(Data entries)
******************************

Lemma shows_newline hist cur s :
  (length cur <= 80)%nat → Forall (λ l, length l <= 80)%nat hist →
  YPos s = Z.of_nat (length (visible hist)) →
  VgaBuffer s = concat (map row (visible hist)) ++ row cur ++
    replicate (80 * (24 - length (visible hist))) blank →
  ∃ s', Newline s = Ok (tt, s') ∧ shows (hist ++ [cur], []) s'.
Proof.
  intros Hc Hh Hy Hb. pose proof (visible_length hist) as Hv.
  pose proof (rows_length _ (visible_ok _ Hh)) as Hl.
  assert (length (VgaBuffer s) = 2000%nat) as Hsz.
  { rewrite Hb, !length_app, Hl, row_length, length_replicate by done. lia. }
  rewrite (newline_run s Hsz ltac:(lia)). eexists. split; [reflexivity|]. unfold shows.
  assert (Forall (λ l, length l <= 80)%nat (hist ++ [cur])) as Hh' by (apply Forall_app; split; [done|by constructor]).
  pose proof (visible_app hist cur) as Hva. split; [cbn; lia|]. split; [done|].
  destruct (Z.eqb_spec (YPos s) 24) as [H24|H24].
  - rewrite decide_False in Hva by lia. rewrite Hva. split; [done|].
    rewrite length_app, length_drop. cbn [length YPos set_pos]. split; [lia|]. cbn [VgaBuffer set_pos set_buffer].
    destruct (visible hist) as [|l0 vis] eqn:Hvis; [simpl in Hy; lia|]. cbn [length drop skipn] in *.
    rewrite Hb. replace (80 * (24 - S (length vis)))%nat with 0%nat by lia.
    replace (24 - (S (length vis) - 1 + 1))%nat with 0%nat by lia.
    pose proof (visible_ok _ Hh) as Ho. rewrite Hvis in Ho. apply Forall_cons in Ho as [Ho _].
    change (drop 0 vis) with vis. cbn [map concat]. rewrite <- app_assoc.
    rewrite drop_app_length' by (symmetry; by apply row_length).
    rewrite map_app, concat_app. cbn [map concat replicate]. by rewrite !app_nil_r, <- !app_assoc.
  - rewrite decide_True in Hva by lia. rewrite Hva. split; [done|]. rewrite length_app.
    cbn [length YPos XPos VgaBuffer set_pos]. split; [lia|]. rewrite Hb, map_app, concat_app. cbn [map concat].
    rewrite app_nil_r, <- app_assoc. do 2 f_equal. unfold row at 1. cbn [map length]. rewrite app_nil_l.
    rewrite <- replicate_add. f_equal. lia.
Qed.

Lemma shows_move t s h l : shows t s → shows t (set_low l (set_high h s)).
Proof. destruct t. done. Qed.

******************************

• **Exercise description**
The records above are to be set down again exactly as written.

• **Solution to the problem**
Lemma shows_newline hist cur s :
  (length cur <= 80)%nat → Forall (λ l, length l <= 80)%nat hist →
  YPos s = Z.of_nat (length (visible hist)) →
  VgaBuffer s = concat (map row (visible hist)) ++ row cur ++
    replicate (80 * (24 - length (visible hist))) blank →
  ∃ s', Newline s = Ok (tt, s') ∧ shows (hist ++ [cur], []) s'.
Proof.
  intros Hc Hh Hy Hb. pose proof (visible_length hist) as Hv.
  pose proof (rows_length _ (visible_ok _ Hh)) as Hl.
  assert (length (VgaBuffer s) = 2000%nat) as Hsz.
  { rewrite Hb, !length_app, Hl, row_length, length_replicate by done. lia. }
  rewrite (newline_run s Hsz ltac:(lia)). eexists. split; [reflexivity|]. unfold shows.
  assert (Forall (λ l, length l <= 80)%nat (hist ++ [cur])) as Hh' by (apply Forall_app; split; [done|by constructor]).
  pose proof (visible_app hist cur) as Hva. split; [cbn; lia|]. split; [done|].
  destruct (Z.eqb_spec (YPos s) 24) as [H24|H24].
  - rewrite decide_False in Hva by lia. rewrite Hva. split; [done|].
    rewrite length_app, length_drop. cbn [length YPos set_pos]. split; [lia|]. cbn [VgaBuffer set_pos set_buffer].
    destruct (visible hist) as [|l0 vis] eqn:Hvis; [simpl in Hy; lia|]. cbn [length drop skipn] in *.
    rewrite Hb. replace (80 * (24 - S (length vis)))%nat with 0%nat by lia.
    replace (24 - (S (length vis) - 1 + 1))%nat with 0%nat by lia.
    pose proof (visible_ok _ Hh) as Ho. rewrite Hvis in Ho. apply Forall_cons in Ho as [Ho _].
    change (drop 0 vis) with vis. cbn [map concat]. rewrite <- app_assoc.
    rewrite drop_app_length' by (symmetry; by apply row_length).
    rewrite map_app, concat_app. cbn [map concat replicate]. by rewrite !app_nil_r, <- !app_assoc.
  - rewrite decide_True in Hva by lia. rewrite Hva. split; [done|]. rewrite length_app.
    cbn [length YPos XPos VgaBuffer set_pos]. split; [lia|]. rewrite Hb, map_app, concat_app. cbn [map concat].
    rewrite app_nil_r, <- app_assoc. do 2 f_equal. unfold row at 1. cbn [map length]. rewrite app_nil_l.
    rewrite <- replicate_add. f_equal. lia.
Qed.

Lemma shows_move t s h l : shows t s → shows t (set_low l (set_high h s)).
Proof. destruct t. done. Qed.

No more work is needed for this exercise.